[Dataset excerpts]
=====
(** The inbound loop never reads outside the buffer. *)
Lemma decode_loop_total (bytes : list byte) (count i : nat) :
  ((i + count) * 2 <= List.length bytes)%nat ->
  exists samples, decode_loop bytes i count = Some samples
                  /\ List.length samples = count.
Proof.
  revert i. induction count as [|count IH]; intros i H.
  - exists []. split; reflexivity.
  - cbn [decode_loop]. unfold getInt16.
    destruct (nth_error bytes (i * 2)) as [lo|] eqn:E1.
    2:{ apply nth_error_None in E1. lia. }
    destruct (nth_error bytes (i * 2 + 1)) as [hi|] eqn:E2.
    2:{ apply nth_error_None in E2. lia. }
    destruct (IH (S i)) as [rest [E L]]; [lia|].
    rewrite E. eexists. split; [reflexivity|]. cbn. now rewrite L.
Qed.

Lemma decodePCM_total (bytes : list byte) :
  exists samples, decodePCM bytes = Some samples
                  /\ List.length samples = (List.length bytes / 2)%nat.
Proof.
  unfold decodePCM. apply decode_loop_total.
  cbn [Nat.add]. pose proof (Nat.div_mod_eq (List.length bytes) 2). lia.
Qed.

Lemma dequantize_mul (v : Z) : Aux.dequantize v == inject_Z v * (1 # 32768).
Proof. reflexivity. Qed.

(** Quantisation error of one sample in range. *)
Lemma quantize_error_nonneg (q : Q) :
  0 <= q -> q <= 1 ->
  0 <= q - Aux.dequantize (sample16 (Fin q))
  /\ q - Aux.dequantize (sample16 (Fin q)) < 1 # 16384.
Proof.
  intros L U. rewrite sample16_Fin.
  assert (C : Aux.clamp q == q) by (apply clamp_id; lra).
  set (c := Aux.clamp q) in *.
  assert (S : Aux.scale c = 32767).
  { unfold Aux.scale, is_neg.
    assert (E : Qle_bool 0 c = true) by (apply Qle_bool_iff; lra).
    now rewrite E. }
  rewrite S. rewrite truncate_nonneg by lra.
  pose proof (Qfloor_le (c * 32767)) as F1.
  pose proof (Qlt_floor (c * 32767)) as F2.
  rewrite inject_Z_plus in F2. change (inject_Z 1) with 1 in F2.
  rewrite dequantize_mul.
  set (v := inject_Z (Qfloor (c * 32767))) in *.
  split; lra.
Qed.

Lemma quantize_error_neg (q : Q) :
  -1 <= q -> q < 0 ->
  0 <= Aux.dequantize (sample16 (Fin q)) - q
  /\ Aux.dequantize (sample16 (Fin q)) - q < 1 # 32768.
Proof.
  intros L U. rewrite sample16_Fin.
  assert (C : Aux.clamp q == q) by (apply clamp_id; lra).
  set (c := Aux.clamp q) in *.
  assert (S : Aux.scale c = 32768).
  { unfold Aux.scale, is_neg.
    destruct (Qle_bool 0 c) eqn:E; [|reflexivity].
    apply Qle_bool_iff in E. lra. }
  rewrite S. rewrite truncate_neg by lra.
  pose proof (Qle_ceiling (c * 32768)) as F1.
  pose proof (Qceiling_lt (c * 32768)) as F2.
  unfold Z.sub in F2. rewrite inject_Z_plus in F2.
  change (inject_Z (- (1))) with (-1 # 1) in F2.
  rewrite dequantize_mul.
  set (v := inject_Z (Qceiling (c * 32768))) in *.
  split; lra.
Qed.

Lemma sample16_clamped_high (q : Q) : 1 <= q -> sample16 (Fin q) = 32767%Z.
Proof.
  intros H. rewrite sample16_Fin, (clamp_high q H). reflexivity.
Qed.
(** * lsystem.py: rewriting engine, turtle interpreter and rasterizer

    A shallow embedding of [src/lsystem.py] (class [LSystem] and its inner
    class [Turtle]) and the properties of its natural-language specification.

    Modelling conventions.
    - Python floats are idealised as real numbers ([R]); [math.cos],
      [math.sin] and [math.radians] are the real functions.  No statement
      below depends on rounding error.
    - Python ints ([n], [iter], [thickness]) are [Z].
    - A Python 2 [str] is a [string]; iterating over it yields its
      characters.
    - The [rules] dict is a [gmap string string]; the default [rules=None]
      is [None : option (gmap string string)].
    - The numpy array [vectors] of shape (k, 2) is the list of its rows.
    - A method that mutates its object returns an [outcome]: the object
      after a normal return, or the exception raised together with the
      object as the exception left it.
    - Headings are real numbers, so they are finite: the [ValueError] that
      [math.cos] and [math.sin] raise on an infinite heading (an angle such
      as [1e999], or overflow after many large turns) has no counterpart
      here.  For that reason no statement below says that a pass returns
      or that only certain exceptions can arise in the code; such
      statements are made for passes that return, or about exceptions a
      call does not raise.
    - [load_file] is modelled from the parse result on (the list of
      [(key, val)] pairs) up to the arguments it passes to the constructor,
      [_parse_args] from the integers of its second argument on, and the
      main program as its loop over the targets; parsing of text, files and
      pygame are outside. *)

From Stdlib Require Import Reals Lra Lia ZArith List Ascii String.
From stdpp Require Import base option list gmap strings sorting.

Import ListNotations.
Local Open Scope Z_scope.
Local Open Scope string_scope.
Local Open Scope list_scope.

(** ** Exceptions and results *)

Inductive exn : Type :=
| IndexError
| AttributeError
| AssertionError
| ValueError.

(** A computation that returns a value or raises. *)
Inductive result (A : Type) : Type :=
| Ok (a : A)
| Raise (e : exn).
Arguments Ok {A} a.
Arguments Raise {A} e.

(** A mutating method call: the object after the call, or the exception and
    the object as it stands when the exception propagates. *)
Inductive outcome (S : Type) : Type :=
| Done (s : S)
| Failed (e : exn) (s : S).
Arguments Done {S} s.
Arguments Failed {S} e s.

Definition obj {S : Type} (o : outcome S) : S :=
  match o with Done s => s | Failed _ s => s end.

Definition raised {S : Type} (o : outcome S) : option exn :=
  match o with Done _ => None | Failed e _ => Some e end.

(** Sequencing of two calls on the same object: the second is not made when
    the first raised. *)
Definition and_then {S : Type} (o : outcome S) (f : S -> outcome S) : outcome S :=
  match o with
  | Done s => f s
  | Failed e s => Failed e s
  end.

Definition result_bind {A B : Type} (r : result A) (f : A -> result B) : result B :=
  match r with
  | Ok a => f a
  | Raise e => Raise e
  end.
=====
**What needs to be done:** Extract each entry in full, exactly as given.

**Answer to this exercise:**
(** The inbound loop never reads outside the buffer. *)
Lemma decode_loop_total (bytes : list byte) (count i : nat) :
  ((i + count) * 2 <= List.length bytes)%nat ->
  exists samples, decode_loop bytes i count = Some samples
                  /\ List.length samples = count.
Proof.
  revert i. induction count as [|count IH]; intros i H.
  - exists []. split; reflexivity.
  - cbn [decode_loop]. unfold getInt16.
    destruct (nth_error bytes (i * 2)) as [lo|] eqn:E1.
    2:{ apply nth_error_None in E1. lia. }
    destruct (nth_error bytes (i * 2 + 1)) as [hi|] eqn:E2.
    2:{ apply nth_error_None in E2. lia. }
    destruct (IH (S i)) as [rest [E L]]; [lia|].
    rewrite E. eexists. split; [reflexivity|]. cbn. now rewrite L.
Qed.

Lemma decodePCM_total (bytes : list byte) :
  exists samples, decodePCM bytes = Some samples
                  /\ List.length samples = (List.length bytes / 2)%nat.
Proof.
  unfold decodePCM. apply decode_loop_total.
  cbn [Nat.add]. pose proof (Nat.div_mod_eq (List.length bytes) 2). lia.
Qed.

Lemma dequantize_mul (v : Z) : Aux.dequantize v == inject_Z v * (1 # 32768).
Proof. reflexivity. Qed.

(** Quantisation error of one sample in range. *)
Lemma quantize_error_nonneg (q : Q) :
  0 <= q -> q <= 1 ->
  0 <= q - Aux.dequantize (sample16 (Fin q))
  /\ q - Aux.dequantize (sample16 (Fin q)) < 1 # 16384.
Proof.
  intros L U. rewrite sample16_Fin.
  assert (C : Aux.clamp q == q) by (apply clamp_id; lra).
  set (c := Aux.clamp q) in *.
  assert (S : Aux.scale c = 32767).
  { unfold Aux.scale, is_neg.
    assert (E : Qle_bool 0 c = true) by (apply Qle_bool_iff; lra).
    now rewrite E. }
  rewrite S. rewrite truncate_nonneg by lra.
  pose proof (Qfloor_le (c * 32767)) as F1.
  pose proof (Qlt_floor (c * 32767)) as F2.
  rewrite inject_Z_plus in F2. change (inject_Z 1) with 1 in F2.
  rewrite dequantize_mul.
  set (v := inject_Z (Qfloor (c * 32767))) in *.
  split; lra.
Qed.

Lemma quantize_error_neg (q : Q) :
  -1 <= q -> q < 0 ->
  0 <= Aux.dequantize (sample16 (Fin q)) - q
  /\ Aux.dequantize (sample16 (Fin q)) - q < 1 # 32768.
Proof.
  intros L U. rewrite sample16_Fin.
  assert (C : Aux.clamp q == q) by (apply clamp_id; lra).
  set (c := Aux.clamp q) in *.
  assert (S : Aux.scale c = 32768).
  { unfold Aux.scale, is_neg.
    destruct (Qle_bool 0 c) eqn:E; [|reflexivity].
    apply Qle_bool_iff in E. lra. }
  rewrite S. rewrite truncate_neg by lra.
  pose proof (Qle_ceiling (c * 32768)) as F1.
  pose proof (Qceiling_lt (c * 32768)) as F2.
  unfold Z.sub in F2. rewrite inject_Z_plus in F2.
  change (inject_Z (- (1))) with (-1 # 1) in F2.
  rewrite dequantize_mul.
  set (v := inject_Z (Qceiling (c * 32768))) in *.
  split; lra.
Qed.

Lemma sample16_clamped_high (q : Q) : 1 <= q -> sample16 (Fin q) = 32767%Z.
Proof.
  intros H. rewrite sample16_Fin, (clamp_high q H). reflexivity.
Qed.
(** * lsystem.py: rewriting engine, turtle interpreter and rasterizer

    A shallow embedding of [src/lsystem.py] (class [LSystem] and its inner
    class [Turtle]) and the properties of its natural-language specification.

    Modelling conventions.
    - Python floats are idealised as real numbers ([R]); [math.cos],
      [math.sin] and [math.radians] are the real functions.  No statement
      below depends on rounding error.
    - Python ints ([n], [iter], [thickness]) are [Z].
    - A Python 2 [str] is a [string]; iterating over it yields its
      characters.
    - The [rules] dict is a [gmap string string]; the default [rules=None]
      is [None : option (gmap string string)].
    - The numpy array [vectors] of shape (k, 2) is the list of its rows.
    - A method that mutates its object returns an [outcome]: the object
      after a normal return, or the exception raised together with the
      object as the exception left it.
    - Headings are real numbers, so they are finite: the [ValueError] that
      [math.cos] and [math.sin] raise on an infinite heading (an angle such
      as [1e999], or overflow after many large turns) has no counterpart
      here.  For that reason no statement below says that a pass returns
      or that only certain exceptions can arise in the code; such
      statements are made for passes that return, or about exceptions a
      call does not raise.
    - [load_file] is modelled from the parse result on (the list of
      [(key, val)] pairs) up to the arguments it passes to the constructor,
      [_parse_args] from the integers of its second argument on, and the
      main program as its loop over the targets; parsing of text, files and
      pygame are outside. *)

From Stdlib Require Import Reals Lra Lia ZArith List Ascii String.
From stdpp Require Import base option list gmap strings sorting.

Import ListNotations.
Local Open Scope Z_scope.
Local Open Scope string_scope.
Local Open Scope list_scope.

(** ** Exceptions and results *)

Inductive exn : Type :=
| IndexError
| AttributeError
| AssertionError
| ValueError.

(** A computation that returns a value or raises. *)
Inductive result (A : Type) : Type :=
| Ok (a : A)
| Raise (e : exn).
Arguments Ok {A} a.
Arguments Raise {A} e.

(** A mutating method call: the object after the call, or the exception and
    the object as it stands when the exception propagates. *)
Inductive outcome (S : Type) : Type :=
| Done (s : S)
| Failed (e : exn) (s : S).
Arguments Done {S} s.
Arguments Failed {S} e s.

Definition obj {S : Type} (o : outcome S) : S :=
  match o with Done s => s | Failed _ s => s end.

Definition raised {S : Type} (o : outcome S) : option exn :=
  match o with Done _ => None | Failed e _ => Some e end.

(** Sequencing of two calls on the same object: the second is not made when
    the first raised. *)
Definition and_then {S : Type} (o : outcome S) (f : S -> outcome S) : outcome S :=
  match o with
  | Done s => f s
  | Failed e s => Failed e s
  end.

Definition result_bind {A B : Type} (r : result A) (f : A -> result B) : result B :=
  match r with
  | Ok a => f a
  | Raise e => Raise e
  end.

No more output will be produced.